Compromises were made by both groups, but I fear there is still no
consensus. However, I believe that this debate is hiding the more important
real underlying challenges caused by old architectural choices.

## Challenge: Transforming Data is Security Risk

On Wed, Dec 14, 2022 at 8:48 AM Orie Steele <orie@transmute.industries>
wrote in the VC-WG public list <
https://lists.w3.org/Archives/Public/public-vc-wg/2022Dec/0041.html>:

> I believe that transforming data before and after signing and verifying is
> a mistake, and will lead to severe interoperability and security issues.
>
> I believe that VC-JWT is currently implementing a form of canonicalization
> / transformations that, even if it were to be drastically improved,
> would still be harmful.
>

I also agree that this transformation of data before and after signing and
verification is quite problematic. In particular, I would highlight the
larger attack surface that it creates.

However, this is only the first of a number of architectural challenges
that have emerged in recent years that have divided our community. We must
begin to address these in our VC-WG 2.0 efforts, in the Credentials CG and
its many sub-communities, and also with future DID 2.0 work that will need
to start soon.

## Challenge: Layer Violations

One of these challenges is the so-called "layer violations" that have
become more obvious as we implement these standards. Validation of a data
set against a schema is a semantic & business process operation, not a
cryptographic one. These should be separate, and cryptographic verification
should not be relied upon to solve all problems with a single data object.
Furthermore, you still have to resolve business processes to determine
whether they give you sufficient information for your risk profile..

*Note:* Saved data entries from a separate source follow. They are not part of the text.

Lemma quiet_adapter config :
  quiet (Configure adapter config) /\ quiet (Open adapter) /\ quiet (Close adapter).
Proof. split_and!; by apply runs_call. Qed.
Context (ctx : UdsExchangeContext) (wrap : list Z -> list Z) (unwrap : list Z -> option (list Z))
  {HC : ChannelSpec (ctx_channel ctx) wrap unwrap}.
(** The reply to a request, as the last frame read. *)
Definition answered (sid : Z) (frame : list Z) (r : list (result Error (option (list Z)))) : Prop :=
  Matches (ParseResponse frame) sid = true
  /\ exists pend raw, r = pend ++ [Ok (Some raw)] /\ unwrap raw = Some frame.
Definition sends_once (pdu : list Z) (res : result Error (list Z)) (w : list (list Z))
    (r : list (result Error (option (list Z)))) : Prop :=
  (w = [] \/ w = [wrap pdu])
  /\ forall frame, res = Ok frame -> w = [wrap pdu] /\ answered (zget pdu 0) frame r.
Lemma does_Request pdu policy : does (Request (ctx_channel ctx) pdu policy) (sends_once pdu).
Proof.
  apply (runs_weaken _ _ _ (runs_Request (ctx_channel ctx) wrap unwrap pdu policy)).
  intros res d (W & _ & _ & Hok). rewrite written_writes. split.
  - destruct W as [-> | [a ->]]; [by left|by right].
  - intros frame E. destruct (Hok frame E) as (-> & Hm & pend & raw & R & _ & U). split; [done|].
    split; [done|]. by exists pend, raw.
Qed.
Lemma does_FatalRequest pdu p o : does (FatalRequest ctx pdu p o) (sends_once pdu).
Proof.
  apply (does_bind _ _ _ _ (does_Request pdu (ctx_policy ctx))). intros [frame|e] w r [Hw Hok].
  - apply does_ret. rewrite !app_nil_r. done.
  - apply (does_bind _ _ _ _ (does_ReportExchangeFailure e p o)). intros e' w' r' (-> & -> & ->).
    apply does_ret. rewrite !app_nil_r. split; [done|]. by intros frame.
Qed.
Lemma does_NonFatalQuery pdu s p l :
  does (NonFatalQuery ctx pdu s p l) (fun _ w _ => w = [] \/ w = [wrap pdu]).
Proof.
  apply (does_bind _ _ _ _ (does_Request pdu (ctx_policy ctx))). intros res w r [Hw _].
  assert (forall level message, does (Log level message) (fun _ w2 r2 => w ++ w2 = [] \/ w ++ w2 = [wrap pdu])) as Hlog.
  { intros level message. eapply does_weaken; [apply quiet_Log|]. cbn. intros _ ? ? [-> _]. by rewrite app_nil_r. }
  destruct res; [|apply Hlog]. cbv zeta. case_match; apply Hlog.
Qed.
Lemma does_FatalQuery pdu prefix p subject m :
  does (FatalQuery ctx pdu prefix p subject m) (fun res w r => sends_once pdu res w r
    /\ forall frame, res = Ok frame -> default (zlen prefix) m <= zlen (Payload frame)
         /\ prefix = ztake (zlen prefix) (Payload frame)).
Proof.
  apply (does_try _ _ _ _ (does_FatalRequest pdu p ("the " +:+ subject))).
  - intros frame w1 r1 [Hw Hok]. cbv zeta. destruct (Z.ltb_spec (zlen (Payload frame)) (default (zlen prefix) m)); cbn [orb].
    + apply does_quiet; [apply quiet_Log|]. intros _. apply does_ret. rewrite !app_nil_r. by repeat split.
    + unfold starts_with. case_bool_decide as Hp; cbn [negb].
      * apply does_ret. rewrite !app_nil_r. split; [done|]. intros f [= <-]. done.
      * apply does_quiet; [apply quiet_Log|]. intros _. apply does_ret. rewrite !app_nil_r. by repeat split.
  - intros e w r [Hw _]. by repeat split.
Qed.
End execution_specs.
#[global] Hint Resolve quiet_ret quiet_Log quiet_Notice quiet_Cancelled quiet_Sleep quiet_Emit quiet_Update
  quiet_Complete quiet_Start : ports.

On Mon, Nov 28, 2022 at 8:30 AM Christopher Allen <
ChristopherA@lifewithalacrity.com> wrote in CCG public mailing list <
https://lists.w3.org/Archives/Public/public-credentials/2022Nov/0161.html>
and also in vc-data-model issue #986
https://github.com/w3c/vc-data-model/issues/986:

> Verification ≠ Validation ≠ Trust
>

## Challenge: Open World Model Assumption

Another architectural challenge is our past commitment to the "Open World"
model that we inherited from JSON-LD, which inherited it from RDF. This
model has real problems in practice, and our community naively accepted it
without fully considering that it makes it easy to have correlation
problems and thus likely risk privacy. It is important for us to consider
the trade-offs and limitations of the Open World model carefully and to
consider alternative approaches that may better serve the needs of privacy
and digital human rights.

On Wed, Dec 7, 2022 at 4:46 PM Christopher Allen <
ChristopherA@lifewithalacrity.com> wrote:

> In summary, the "open world" model is challenging to authenticate
> cryptographically because it allows for the addition of new information at
> any time. This makes it difficult to determine the authenticity of a piece
> of information with certainty, as the reference may change over time.
>
…

> in a traditional personal privacy system, the privacy of an individual's
> data is protected by limiting the access to the data and by restricting the
> ability to add new information to the database. However, in the "open
> world" model, the access to the data and the ability to add new information
> to the database is not as easily restricted, which can put the personal
> privacy of the individuals at risk.
>
-- 

>  In the "open world" model, the data is easily linked and correlatable,
> but without the contrainsts to prevent unauthorized parties to access the
> data without the consent of the individuals. This can put the personal
> privacy of the individuals at risk, as their data may be accessed and used
> without their knowledge or consent.
>
> Another personal privacy challenge of the "open world" model is the risk
> of data leakage. In the "open world" model, the data is generally
> distributed across multiple nodes in the network, which can make it
> difficult to control and protect the data. This can lead to data leakage,
> in which the data is inadvertently disclosed to unauthorized individuals or
> systems. Data leakage can put the personal privacy of the individuals at
> risk, as their data may be exposed to unauthorized parties.
>

## Challenge: Linked Data Principles

Related, the Linked Data Principles that we inherit from RDF and JSON-LD
create another architectural challenge. I believe that while
well-intentioned, they have also caused problems in practice. The emphasis
on globally unique identifiers and the creation of risky centralized
schema, datasets and trust frameworks, allows correlation attacks
leveraging other layers of the stack, and leads to a lack of privacy and
control for individuals. We need to carefully consider these principles and
how they can be revised to better support privacy and decentralization.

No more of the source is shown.